Dynamic Spectrum access is a solution to break these spectrum access barriers set by legacy
spectrum allocation policies. This notion of DSA has also gained support after the FCCs
Spectrum Policy Task Force (SPTF) report which recommends a need to shift from traditional
command-and-control spectrum management to a more dynamic approach taking into account
the rapid innovation in wireless technologies [4]. The need for shift towards the Dynamic
spectrum access paradigm and the advance in the digital communication system has lead towards
the idea of Cognitive radio (CR). Spectrum sensing is the most important attribute of cognitive
radio classified under three categories: non-cooperative sensing, cooperative sensing and
interference based sensing [11].

Most of the research on DSA has been targeted towards open sharing and shared user model of
uncoordinated access of spectrum [25] [26] such as DARPA XG [27]. But protocol complexities
and hardware constraints limit its initial implementation only among homogenous network [25].

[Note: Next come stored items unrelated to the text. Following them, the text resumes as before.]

(** [this.rules.find((x) => x.match!(req))] *)
Fixpoint find_rule (rules : list Rule) (r : IncomingMessage)
  : result (option Rule) :=
  match rules with
  | [] => Ok None
  | x :: rest =>
      match match_ x r with
      | Throw e => Throw e
      | Ok true => Ok (Some x)
      | Ok false => find_rule rest r
      end
  end.

(** *** The dispatch engine *)

(** [handleError], for an error that is there. *)
Definition handleError (e : exn) : M unit :=
  on_res (ResDestroy e) (fun r => Ok (destroy e r)) ;;
  modify (log (OnError FORWARD e)).

Definition inspector_onRequest (n : nat) (rule : option string) : M unit :=
  let* i := gets inspector in
  match i with
  | Some _ => modify (log (InspectorOnRequest n rule)) ;; Insp.onRequest n rule
  | None => ret tt
  end.

Definition inspector_onRespond (n : nat) (response : value) : M unit :=
  let* i := gets inspector in
  match i with
  | Some _ =>
      modify (log (InspectorOnRespond n response)) ;; Insp.onRespond n response
  | None => ret tt
  end.

(** [SimpleProxy.onResponse]: the response emitter. *)
Definition onResponse (n : nat) (response : value) : M unit :=
  try_catch
    (let statusCode := coalesce (get response "statusCode") (VNum 500) in
     let statusMessage := coalesce (get response "statusMessage") (VStr "") in
     let headers := or_else (get response "headers") (VObj Object_ []) in
     on_res (ResWriteHead statusCode statusMessage headers)
            (writeHead statusCode statusMessage headers) ;;
     inspector_onRespond n response ;;
     let stream := or_else (get response "body") response in
     if is_readable stream
     then on_res (ResPipeline stream) (fun r => Ok (pipe_into stream r))
     else on_res (ResEnd (get response "body")) (end_ (get response "body")))
    (fun err => handleError err ;; inspector_onRespond n (VError err)).

(** [SimpleProxy.fetch], up to the request being on its way; the
    target and the method and headers handed to [http.request] or
    [https.request] are what the upstream server receives. *)
Definition fetch (n : nat) (url : URL) (rule : option Rule) : M unit :=
  let* r := gets req in
  modify (log (HttpRequest (Str.startsWith "https" (protocol url)) url
                           (req_method r) (req_headers r))) ;;
  on_req ReqPipeline resume ;;
  on_req ReqResume resume.

(** The callback [fetch] gives the upstream request, run when the
    upstream response arrives. *)
Definition upstream_response (n : nat) (rule : option Rule) (response : value)
  : M unit :=
  match rule with
  | Some (mkRule _ _ _ (Some (mkHandler _ (Some hook)))) =>
      modify (log (RuleOnResponse n response)) ;;
      let* _ := hook (mkResponseArgs n response) in ret tt
  | _ => ret tt
  end ;;
  onResponse n response.

(** [rule?.handler?.onRequest?.({ seq, req, args: rule?.args })] *)
Definition call_onRequest (n : nat) (rule : option Rule) : M value :=
  match rule with
  | Some (mkRule _ a _ (Some (mkHandler (Some hook) _))) =>
      modify (log (RuleOnRequest n a)) ;; hook (mkRequestArgs n a)
  | _ => ret VUndefined
  end.

(** What becomes of a hook result that is neither [false], nor
    nullish or [true], nor a URL. *)
Definition synth_response (rt : value) : value :=
  let response :=
    if is_rule_response rt then rt
    else VObj Object_ [("body", rt); ("statusCode", VNum 200)] in
  let response :=
    if is_nullish (get response "statusCode")
    then set response "statusCode" (VNum 200) else response in
  if is_error rt then set response "statusCode" (VNum 500) else response.

(** The [then] callback of [forwardRequest]: the coercion of the
    hook result [rt]. *)
Definition coerce (n : nat) (url : URL) (rule : option Rule) (rt : value)
  : M unit :=
  match rt with
  | VBool false => ret tt
  | _ =>
      if is_nullish rt || match rt with VBool true => true | _ => false end
         || is_url rt
      then
        let targetUrl := match rt with VURL u => u | _ => url end in
        fetch n targetUrl rule
      else
        on_req ReqResume resume ;;
        let response := synth_response rt in
        on_res (ResSetHeader "Access-Control-Allow-Origin" (VStr "*"))
               (setHeader "Access-Control-Allow-Origin" (VStr "*")) ;;
        onResponse n response
  end.

Definition preflight_headers : value :=
  VObj Object_ [("Access-Control-Allow-Headers", VStr "*");
                ("Access-Control-Allow-Methods", VStr "*");
                ("Access-Control-Allow-Origin", VStr "*")].

(** [SimpleProxy.forwardRequest] *)
Definition forwardRequest (rules : list Rule) (protocol : string) : M unit :=
  let* r := gets req in
  let* url :=
    of_result
      (URL_parse (req_url r)
                 (Some (protocol +:+ "://" +:+ template (req_headers r !! "host")))) in
  let* rule := of_result (find_rule rules r) in
  modify (fun s => set_seq (S (seq s)) s) ;;
  let* n := gets seq in
  on_req ReqPause pause ;;
  inspector_onRequest n (match rule with Some x => name x | None => None end) ;;
  let* r' := gets req in
  if match rule with Some _ => true | None => false end
     && String.eqb (req_method r') "OPTIONS"
  then
    on_req ReqResume resume ;;
    on_res (ResWriteHead (VNum 204) preflight_headers VUndefined)
           (writeHead (VNum 204) preflight_headers VUndefined) ;;
    on_res (ResEnd VUndefined) (end_ VUndefined)
  else
    let* rt := call_onRequest n rule in
    coerce n url rule rt.

End WithPlatform.

(** [addCustomRule] *)
Definition addCustomRule (rule : Rule) (rules : list Rule) : list Rule :=
  rules ++ [rule].

(** The state in which a request arrives at a proxy that has handled
    [count] requests so far. *)
Definition arrival (r : IncomingMessage) (count : nat) (i : option Inspector)
           (table : gmap nat (CacheFile * value)) (d : FS) (t : Z)
           (tm : Timers) : St :=
  mkSt r fresh_response count i table d t tm [].

End Proxy.

(** ** The command line *)

Module Cli.

Import Proxy.


Definition newline : ascii := ascii_of_nat 10.

(** The lines of the rule file that become rules:
    [text.split("\n").filter((x) => x.trim().length)]. *)
Definition rule_lines (text : string) : list string :=
  List.filter (fun x => negb (Str.is_empty (Str.trim x))) (Str.split newline text).

(** The rule strings: those given as options, then those of the rule
    file; [rule_file] is the text of the file when one is given. The
    program exits when the file does not exist. *)
Definition rule_strings (rule : list string) (rule_file : option string)
  : list string :=
  (rule ++ match rule_file with Some text => rule_lines text | None => [] end)%list.

(** A character the dot of a pattern without flags does not match. *)
Definition is_line_terminator (c : ascii) : bool :=
  let n := nat_of_ascii c in (n =? 10)%nat || (n =? 13)%nat.

(** The text up to a closing parenthesis that ends [s], when no line
    ends before it. *)
Fixpoint before_closing (s : string) : option string :=
  match s with
  | EmptyString => None
  | String c EmptyString => if Ascii.eqb c ")" then Some EmptyString else None
  | String c r =>
      if is_line_terminator c then None else String c <$> before_closing r
  end.

(** The group of the pattern that recognises a path written between
    parentheses: the text between an opening parenthesis that starts
    [path] and a closing one that ends it. *)
Definition group (path : string) : option string :=
  match path with
  | String c r => if Ascii.eqb c "(" then before_closing r else None
  | EmptyString => None
  end.

(** The [n]th element of a destructured array. *)
Definition element (n : nat) (pieces : list string) : option string :=
  nth_error pieces n.

Definition or_undefined (o : option string) : value :=
  match o with Some s => VStr s | None => VUndefined end.

(** A rule string taken apart: the name of the rule, the pattern
    ([None] for [undefined]) and the argument. *)
Record RuleString := mkRuleString {
  rule : string;
  url : option pattern;
  args : value
}.

Section WithPlatform.
Context `{Platform}.

(** [new RegExp(source)]: a [SyntaxError] when the source does not
    compile, which is when testing the pattern throws. *)
Definition new_RegExp (source : string) : result RegExp :=
  match RegExp_test (mkRegExp source "") "" with
  | Throw e => Throw e
  | Ok _ => Ok (mkRegExp source "")
  end.

(** The head of the callback that registers the rule strings. *)
Definition parse (r : string) : result RuleString :=
  let pieces := Str.split "|" r in
  let rule := match element 0 pieces with Some s => s | None => "" end in
  let path := element 1 pieces in
  let args := or_undefined (element 2 pieces) in
  let reg := match path with
             | Some p => group p
             | None => None
             end in
  match reg with
  | Some (String c g) =>
      match new_RegExp (String c g) with
      | Ok re => Ok (mkRuleString rule (Some (PRegExp re)) args)
      | Throw e => Throw e
      end
  | _ => Ok (mkRuleString rule (PString <$> path) args)
  end.

End WithPlatform.

End Cli.

(** ** A reference platform

    An executable rendering of the runtime services on the inputs the
    examples below use. It follows the WHATWG URL standard, ECMAScript
    regular expressions, RFC 1321 and POSIX [path.resolve] on a
    fragment; outside the fragment it throws [Unmodelled], which the
    real runtime does not. The general theorems do not depend on it:
    they hold for every [Platform]. *)

Module Runtime.

Definition Unmodelled := Exn "Unmodelled" "".

Definition char_in (cs : string) (c : ascii) : bool :=
  existsb (Ascii.eqb c) (list_ascii_of_string cs).

(** *** URLs: [scheme://host[:port]/path?query#fragment] and
    references relative to an origin. Paths are taken as written:
    dot segments and percent-encoding are not normalised. *)

Definition is_scheme_char (c : ascii) : bool :=
  Str.is_alpha c || Str.is_digit c || char_in "+-." c.

(** Path, search and hash of what follows the authority. *)
Definition parse_tail (s : string) : string * string * string :=
  let '(before, h) := Str.break (Ascii.eqb "#") s in
  let '(p, q) := Str.break (Ascii.eqb "?") before in
  (p,
   if String.eqb q "?" then "" else q,
   if String.eqb h "#" then "" else h).

Definition default_port (protocol : string) : string :=
  if String.eqb protocol "http:" then ":80"
  else if String.eqb protocol "https:" then ":443"
  else ":".

Definition drop_default_port (protocol authority : string) : string :=
  let '(h, p) := Str.break (Ascii.eqb ":") authority in
  if String.eqb p (default_port protocol) || String.eqb p ":" then h
  else authority.

Inductive parsed := Absolute (u : URL) | Relative | Unsupported.

Definition parse_absolute (s : string) : parsed :=
  let '(scheme, rest) := Str.break (fun c => negb (is_scheme_char c)) s in
  match scheme, rest with
  | String c _, String ":" after =>
      if negb (Str.is_alpha c) then Relative
      else if negb (Str.startsWith "//" after) then Unsupported
      else
        let '(authority, tail) :=
          Str.break (char_in "/?#") (Str.substring_from 2 after) in
        if Str.is_empty authority || char_in authority "@"%char
        then Unsupported
        else
          let '(p, q, h) := parse_tail tail in
          let proto := Str.toLowerCase scheme +:+ ":" in
          Absolute
            (mkURL proto
                   (drop_default_port proto (Str.toLowerCase authority))
                   (if Str.is_empty p then "/" else p) q h)
  | _, _ => Relative
  end.

Definition URL_parse (input : string) (base : option string) : result URL :=
  let input := Str.trim input in
  if char_in input (ascii_of_nat 92) then Throw Unmodelled
  else
    match parse_absolute input with
    | Absolute u => Ok u
    | Unsupported => Throw Unmodelled
    | Relative =>
        match base with
        | None => Throw ERR_INVALID_URL
        | Some b =>
            match parse_absolute (Str.trim b) with
            | Absolute bu =>
                if Str.startsWith "//" input
                   || negb (String.eqb (pathname bu) "/")
                then Throw Unmodelled
                else
                  let '(p, q, h) := parse_tail input in
                  Ok (mkURL (protocol bu) (host bu)
                            (if Str.startsWith "/" p then p else "/" +:+ p)
                            q h)
            | _ => Throw ERR_INVALID_URL
            end
        end
    end.

(** *** [path.resolve(from, to)], the working directory being the
    root. *)

Definition step_segment (acc : list string) (seg : string) : list string :=
  if Str.is_empty seg || String.eqb seg "." then acc
  else if String.eqb seg ".." then removelast acc
  else (acc ++ [seg])%list.

Definition path_resolve (from to : string) : string :=
  let segs :=
    if Str.startsWith "/" to then Str.split "/" to
    else (Str.split "/" from ++ Str.split "/" to)%list in
  "/" +:+ Str.join "/" (fold_left step_segment segs []).

(** *** Regular expressions: literals, [.], escaped punctuation,
    the classes [\d \w \s] and their complements, groups, [|], the
    quantifiers [* + ?] (greedy or lazy, which [test] cannot tell
    apart), [^] and [$], with no flags. *)

Inductive re :=
| Void
| Eps
| Sym (p : ascii -> bool)
| Bol
| Eol
| Cat (a b : re)
| Alt (a b : re)
| Star (a : re).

In this scenario, transition from current static spectrum allocation towards pragmatic coordinated
dynamic spectrum access would be an attractive solution in the near future [28]. Coordinated
DSA is realized through the introduction of new Coordinated Access Band (CAB), Statistical
Multiplexing of Spectrum access in CAB and DIMSUMnet network architecture [28].

Suitable auctioning policy for DSA is needed that can guarantee both fairness in spectrum access
as well as optimize the spectrum usage. Truthful and efficient auctioning policy specially
designed for dynamic spectrum access like VERITAS could be the solution. VERITAS
maintains truthfulness by charging bidders with the price of its critical neighbor. This helps
eliminate bad practices of market manipulation. VERITAS also address the issue of efficient
spectrum utilization by considering the spectrum reuse factor in its algorithm [29].